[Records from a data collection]
=======
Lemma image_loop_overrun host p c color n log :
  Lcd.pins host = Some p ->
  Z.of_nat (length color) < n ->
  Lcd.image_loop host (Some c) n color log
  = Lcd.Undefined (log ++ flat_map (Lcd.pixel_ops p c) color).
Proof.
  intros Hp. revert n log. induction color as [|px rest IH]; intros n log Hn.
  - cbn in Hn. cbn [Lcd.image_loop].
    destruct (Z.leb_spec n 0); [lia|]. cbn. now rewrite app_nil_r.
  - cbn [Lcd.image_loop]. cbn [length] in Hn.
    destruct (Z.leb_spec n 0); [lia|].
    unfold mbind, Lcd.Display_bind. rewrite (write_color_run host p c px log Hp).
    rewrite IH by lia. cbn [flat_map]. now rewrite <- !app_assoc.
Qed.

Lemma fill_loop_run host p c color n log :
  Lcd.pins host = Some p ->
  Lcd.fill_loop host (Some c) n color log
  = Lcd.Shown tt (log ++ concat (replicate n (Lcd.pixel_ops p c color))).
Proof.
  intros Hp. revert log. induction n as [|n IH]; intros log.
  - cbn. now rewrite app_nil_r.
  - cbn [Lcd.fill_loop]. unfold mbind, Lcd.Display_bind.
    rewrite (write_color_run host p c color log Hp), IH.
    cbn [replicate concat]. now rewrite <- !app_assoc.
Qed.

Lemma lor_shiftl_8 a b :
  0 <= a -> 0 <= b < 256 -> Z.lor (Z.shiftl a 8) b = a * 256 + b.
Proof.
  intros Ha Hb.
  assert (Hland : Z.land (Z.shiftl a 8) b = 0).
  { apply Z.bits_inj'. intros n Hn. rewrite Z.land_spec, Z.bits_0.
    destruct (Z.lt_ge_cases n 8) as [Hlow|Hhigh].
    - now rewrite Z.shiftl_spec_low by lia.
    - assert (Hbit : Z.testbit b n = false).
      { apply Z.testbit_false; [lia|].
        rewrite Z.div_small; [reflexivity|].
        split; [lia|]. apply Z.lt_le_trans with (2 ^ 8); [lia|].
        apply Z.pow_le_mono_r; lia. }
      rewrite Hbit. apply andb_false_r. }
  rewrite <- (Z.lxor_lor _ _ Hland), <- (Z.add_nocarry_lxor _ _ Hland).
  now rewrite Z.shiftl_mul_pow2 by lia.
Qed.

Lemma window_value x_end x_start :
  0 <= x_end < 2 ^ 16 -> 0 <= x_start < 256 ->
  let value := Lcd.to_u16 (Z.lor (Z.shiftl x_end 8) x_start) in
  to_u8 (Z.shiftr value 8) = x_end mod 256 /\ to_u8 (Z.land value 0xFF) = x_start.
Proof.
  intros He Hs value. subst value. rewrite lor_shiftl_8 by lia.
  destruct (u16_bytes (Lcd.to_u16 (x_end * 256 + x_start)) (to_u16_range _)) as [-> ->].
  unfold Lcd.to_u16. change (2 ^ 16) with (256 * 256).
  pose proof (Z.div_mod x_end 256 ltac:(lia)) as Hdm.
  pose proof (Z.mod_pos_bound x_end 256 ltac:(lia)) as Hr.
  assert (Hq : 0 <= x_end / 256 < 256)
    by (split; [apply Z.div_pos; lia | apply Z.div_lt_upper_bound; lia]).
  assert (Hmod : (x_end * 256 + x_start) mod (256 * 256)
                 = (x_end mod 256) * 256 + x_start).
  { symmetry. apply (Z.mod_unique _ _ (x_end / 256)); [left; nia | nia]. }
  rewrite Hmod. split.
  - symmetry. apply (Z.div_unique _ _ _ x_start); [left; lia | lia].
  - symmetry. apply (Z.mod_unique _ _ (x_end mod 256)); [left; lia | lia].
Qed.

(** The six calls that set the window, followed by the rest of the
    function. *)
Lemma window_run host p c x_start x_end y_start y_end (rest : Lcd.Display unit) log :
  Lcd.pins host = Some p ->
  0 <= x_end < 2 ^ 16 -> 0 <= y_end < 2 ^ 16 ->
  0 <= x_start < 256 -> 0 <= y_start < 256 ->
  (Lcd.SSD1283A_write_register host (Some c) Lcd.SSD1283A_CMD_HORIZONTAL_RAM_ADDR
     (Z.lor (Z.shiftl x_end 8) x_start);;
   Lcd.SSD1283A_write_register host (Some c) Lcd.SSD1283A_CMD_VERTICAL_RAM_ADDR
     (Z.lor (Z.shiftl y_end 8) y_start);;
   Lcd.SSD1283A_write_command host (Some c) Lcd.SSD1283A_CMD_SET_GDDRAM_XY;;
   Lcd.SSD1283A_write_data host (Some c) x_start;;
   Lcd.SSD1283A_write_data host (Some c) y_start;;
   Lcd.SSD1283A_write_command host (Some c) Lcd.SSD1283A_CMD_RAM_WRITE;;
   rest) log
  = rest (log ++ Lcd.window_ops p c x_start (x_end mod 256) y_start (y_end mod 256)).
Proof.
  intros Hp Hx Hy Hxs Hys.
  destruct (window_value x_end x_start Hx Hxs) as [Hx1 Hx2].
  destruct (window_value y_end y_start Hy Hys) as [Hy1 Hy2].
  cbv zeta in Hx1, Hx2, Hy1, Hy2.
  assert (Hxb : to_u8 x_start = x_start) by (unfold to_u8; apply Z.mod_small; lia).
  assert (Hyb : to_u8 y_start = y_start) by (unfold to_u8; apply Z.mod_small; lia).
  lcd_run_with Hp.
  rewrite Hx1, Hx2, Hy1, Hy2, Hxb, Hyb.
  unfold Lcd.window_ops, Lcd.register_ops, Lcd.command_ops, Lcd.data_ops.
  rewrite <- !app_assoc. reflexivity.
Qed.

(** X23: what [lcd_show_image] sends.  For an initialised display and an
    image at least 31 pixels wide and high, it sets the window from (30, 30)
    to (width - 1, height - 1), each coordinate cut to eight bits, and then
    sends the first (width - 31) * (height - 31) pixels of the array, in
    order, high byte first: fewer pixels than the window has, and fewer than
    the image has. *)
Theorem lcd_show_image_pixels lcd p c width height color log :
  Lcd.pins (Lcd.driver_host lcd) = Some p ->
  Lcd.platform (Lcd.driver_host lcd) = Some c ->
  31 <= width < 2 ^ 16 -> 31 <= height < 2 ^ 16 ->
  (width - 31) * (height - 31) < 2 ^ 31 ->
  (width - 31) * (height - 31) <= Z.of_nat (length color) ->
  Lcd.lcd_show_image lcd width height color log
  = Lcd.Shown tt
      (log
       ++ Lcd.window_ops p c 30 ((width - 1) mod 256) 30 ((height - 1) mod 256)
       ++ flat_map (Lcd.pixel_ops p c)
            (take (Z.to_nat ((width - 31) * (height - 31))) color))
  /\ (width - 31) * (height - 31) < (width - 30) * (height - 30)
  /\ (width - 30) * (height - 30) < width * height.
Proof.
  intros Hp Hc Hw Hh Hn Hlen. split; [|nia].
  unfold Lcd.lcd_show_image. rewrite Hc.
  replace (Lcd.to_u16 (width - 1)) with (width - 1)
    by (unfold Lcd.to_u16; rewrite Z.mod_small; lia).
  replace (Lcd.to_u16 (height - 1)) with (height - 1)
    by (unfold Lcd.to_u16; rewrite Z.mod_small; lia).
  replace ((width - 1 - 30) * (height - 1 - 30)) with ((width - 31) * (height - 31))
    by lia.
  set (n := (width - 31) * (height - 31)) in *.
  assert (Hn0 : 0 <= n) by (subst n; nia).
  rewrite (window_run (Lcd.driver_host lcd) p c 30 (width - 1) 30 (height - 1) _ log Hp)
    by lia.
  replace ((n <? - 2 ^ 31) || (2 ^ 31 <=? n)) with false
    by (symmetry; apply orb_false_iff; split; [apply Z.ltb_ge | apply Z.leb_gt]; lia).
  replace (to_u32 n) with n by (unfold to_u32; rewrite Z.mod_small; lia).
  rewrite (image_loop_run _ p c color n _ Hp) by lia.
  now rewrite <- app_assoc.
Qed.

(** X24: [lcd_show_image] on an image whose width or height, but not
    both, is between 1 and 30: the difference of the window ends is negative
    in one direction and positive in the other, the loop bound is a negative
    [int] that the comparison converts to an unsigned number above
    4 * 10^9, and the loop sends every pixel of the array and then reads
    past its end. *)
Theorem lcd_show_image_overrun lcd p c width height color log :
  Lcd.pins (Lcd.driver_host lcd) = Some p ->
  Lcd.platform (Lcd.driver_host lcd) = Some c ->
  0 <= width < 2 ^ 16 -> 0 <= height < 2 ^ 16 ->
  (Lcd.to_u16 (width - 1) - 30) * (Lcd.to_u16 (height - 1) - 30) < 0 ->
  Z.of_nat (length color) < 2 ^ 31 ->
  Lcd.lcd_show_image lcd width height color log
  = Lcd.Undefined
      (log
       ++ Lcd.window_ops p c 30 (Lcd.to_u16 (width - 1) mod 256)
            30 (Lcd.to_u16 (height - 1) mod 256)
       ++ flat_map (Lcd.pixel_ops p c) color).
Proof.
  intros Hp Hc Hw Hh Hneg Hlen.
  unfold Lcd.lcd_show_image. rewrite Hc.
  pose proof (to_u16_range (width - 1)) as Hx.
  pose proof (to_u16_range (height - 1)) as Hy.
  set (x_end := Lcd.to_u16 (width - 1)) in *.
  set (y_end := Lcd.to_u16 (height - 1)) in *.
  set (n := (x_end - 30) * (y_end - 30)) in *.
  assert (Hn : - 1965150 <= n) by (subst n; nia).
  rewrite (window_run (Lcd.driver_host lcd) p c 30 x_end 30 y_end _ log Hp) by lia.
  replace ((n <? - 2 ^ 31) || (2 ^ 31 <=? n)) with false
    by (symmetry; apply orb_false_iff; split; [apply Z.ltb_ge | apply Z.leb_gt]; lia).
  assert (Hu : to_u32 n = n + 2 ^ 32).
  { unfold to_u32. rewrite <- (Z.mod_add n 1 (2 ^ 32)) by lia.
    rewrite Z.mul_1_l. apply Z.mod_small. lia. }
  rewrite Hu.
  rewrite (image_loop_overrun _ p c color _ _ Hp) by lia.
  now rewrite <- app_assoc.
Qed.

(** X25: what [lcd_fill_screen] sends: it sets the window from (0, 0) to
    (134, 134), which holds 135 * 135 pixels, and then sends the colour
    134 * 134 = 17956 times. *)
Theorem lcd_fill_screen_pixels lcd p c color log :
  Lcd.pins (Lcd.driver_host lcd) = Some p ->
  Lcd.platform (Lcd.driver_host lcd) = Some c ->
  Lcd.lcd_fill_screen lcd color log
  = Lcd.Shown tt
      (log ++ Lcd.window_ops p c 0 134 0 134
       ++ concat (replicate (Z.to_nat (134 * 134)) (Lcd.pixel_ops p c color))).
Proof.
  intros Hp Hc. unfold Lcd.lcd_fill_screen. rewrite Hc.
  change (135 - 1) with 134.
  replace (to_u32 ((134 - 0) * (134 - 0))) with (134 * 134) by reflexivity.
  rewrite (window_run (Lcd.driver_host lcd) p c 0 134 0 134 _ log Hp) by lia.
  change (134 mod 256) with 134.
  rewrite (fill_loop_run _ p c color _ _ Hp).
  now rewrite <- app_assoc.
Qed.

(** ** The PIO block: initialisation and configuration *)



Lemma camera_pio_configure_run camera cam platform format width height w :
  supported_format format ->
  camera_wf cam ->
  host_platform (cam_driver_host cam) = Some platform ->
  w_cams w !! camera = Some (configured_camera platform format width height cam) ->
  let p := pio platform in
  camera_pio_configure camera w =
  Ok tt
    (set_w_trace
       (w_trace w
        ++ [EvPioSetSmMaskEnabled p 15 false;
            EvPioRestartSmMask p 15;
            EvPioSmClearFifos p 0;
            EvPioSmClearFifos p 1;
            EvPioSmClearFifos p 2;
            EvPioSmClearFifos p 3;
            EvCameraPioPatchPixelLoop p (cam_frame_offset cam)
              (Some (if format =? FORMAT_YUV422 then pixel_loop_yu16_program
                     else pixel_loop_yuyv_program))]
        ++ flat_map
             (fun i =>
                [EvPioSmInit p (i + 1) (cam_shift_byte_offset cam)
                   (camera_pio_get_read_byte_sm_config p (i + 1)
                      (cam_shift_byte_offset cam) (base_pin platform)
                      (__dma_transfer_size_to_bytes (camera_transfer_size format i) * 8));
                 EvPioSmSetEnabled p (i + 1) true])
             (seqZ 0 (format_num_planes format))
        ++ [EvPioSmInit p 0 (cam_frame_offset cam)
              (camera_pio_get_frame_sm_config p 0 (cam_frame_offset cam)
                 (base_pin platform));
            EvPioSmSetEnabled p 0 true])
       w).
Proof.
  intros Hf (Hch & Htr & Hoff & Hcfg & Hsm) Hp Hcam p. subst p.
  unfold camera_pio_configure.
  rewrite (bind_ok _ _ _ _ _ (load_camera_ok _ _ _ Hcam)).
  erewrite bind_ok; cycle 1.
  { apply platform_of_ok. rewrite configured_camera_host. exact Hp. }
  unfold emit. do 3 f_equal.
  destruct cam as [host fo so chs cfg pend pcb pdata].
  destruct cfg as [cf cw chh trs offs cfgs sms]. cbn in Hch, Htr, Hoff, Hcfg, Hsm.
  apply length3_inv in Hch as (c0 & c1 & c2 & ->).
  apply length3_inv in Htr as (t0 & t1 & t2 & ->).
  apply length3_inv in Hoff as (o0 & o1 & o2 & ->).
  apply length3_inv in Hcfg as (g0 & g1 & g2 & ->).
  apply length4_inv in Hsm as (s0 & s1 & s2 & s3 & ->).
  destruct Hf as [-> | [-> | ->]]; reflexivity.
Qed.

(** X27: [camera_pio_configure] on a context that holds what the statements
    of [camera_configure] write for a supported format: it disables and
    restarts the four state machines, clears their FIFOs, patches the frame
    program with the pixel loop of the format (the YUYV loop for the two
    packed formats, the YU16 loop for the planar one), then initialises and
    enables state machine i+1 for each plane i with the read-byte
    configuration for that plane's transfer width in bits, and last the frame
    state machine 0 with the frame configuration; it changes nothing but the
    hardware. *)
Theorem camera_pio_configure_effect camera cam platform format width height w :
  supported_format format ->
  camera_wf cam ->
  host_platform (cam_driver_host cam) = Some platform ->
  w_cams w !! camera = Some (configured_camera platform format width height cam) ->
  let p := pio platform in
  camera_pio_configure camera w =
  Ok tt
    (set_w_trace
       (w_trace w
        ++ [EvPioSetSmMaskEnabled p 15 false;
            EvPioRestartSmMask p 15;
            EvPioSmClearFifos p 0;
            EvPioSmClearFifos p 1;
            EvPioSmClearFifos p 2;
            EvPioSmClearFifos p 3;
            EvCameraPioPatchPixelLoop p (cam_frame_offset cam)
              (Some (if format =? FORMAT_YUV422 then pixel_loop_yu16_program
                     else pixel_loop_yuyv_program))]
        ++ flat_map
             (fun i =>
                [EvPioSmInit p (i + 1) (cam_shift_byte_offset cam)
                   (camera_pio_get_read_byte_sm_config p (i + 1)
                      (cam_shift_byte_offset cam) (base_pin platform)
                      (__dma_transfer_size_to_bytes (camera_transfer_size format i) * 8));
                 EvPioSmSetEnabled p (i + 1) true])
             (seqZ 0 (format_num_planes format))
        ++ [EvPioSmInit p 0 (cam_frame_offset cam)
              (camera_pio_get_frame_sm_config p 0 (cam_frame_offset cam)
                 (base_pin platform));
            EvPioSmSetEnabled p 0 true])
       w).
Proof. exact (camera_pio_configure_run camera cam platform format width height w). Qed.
=======
### Problem description:
Return a word-for-word copy of the lines above from the one holding "assert (Hq : 0 <= x_end / 256 < 256)" through the one holding "256 + x_start).", with both of them included and nothing besides.

### Written solution:
  assert (Hq : 0 <= x_end / 256 < 256)
    by (split; [apply Z.div_pos; lia | apply Z.div_lt_upper_bound; lia]).
  assert (Hmod : (x_end * 256 + x_start) mod (256 * 256)
                 = (x_end mod 256) * 256 + x_start).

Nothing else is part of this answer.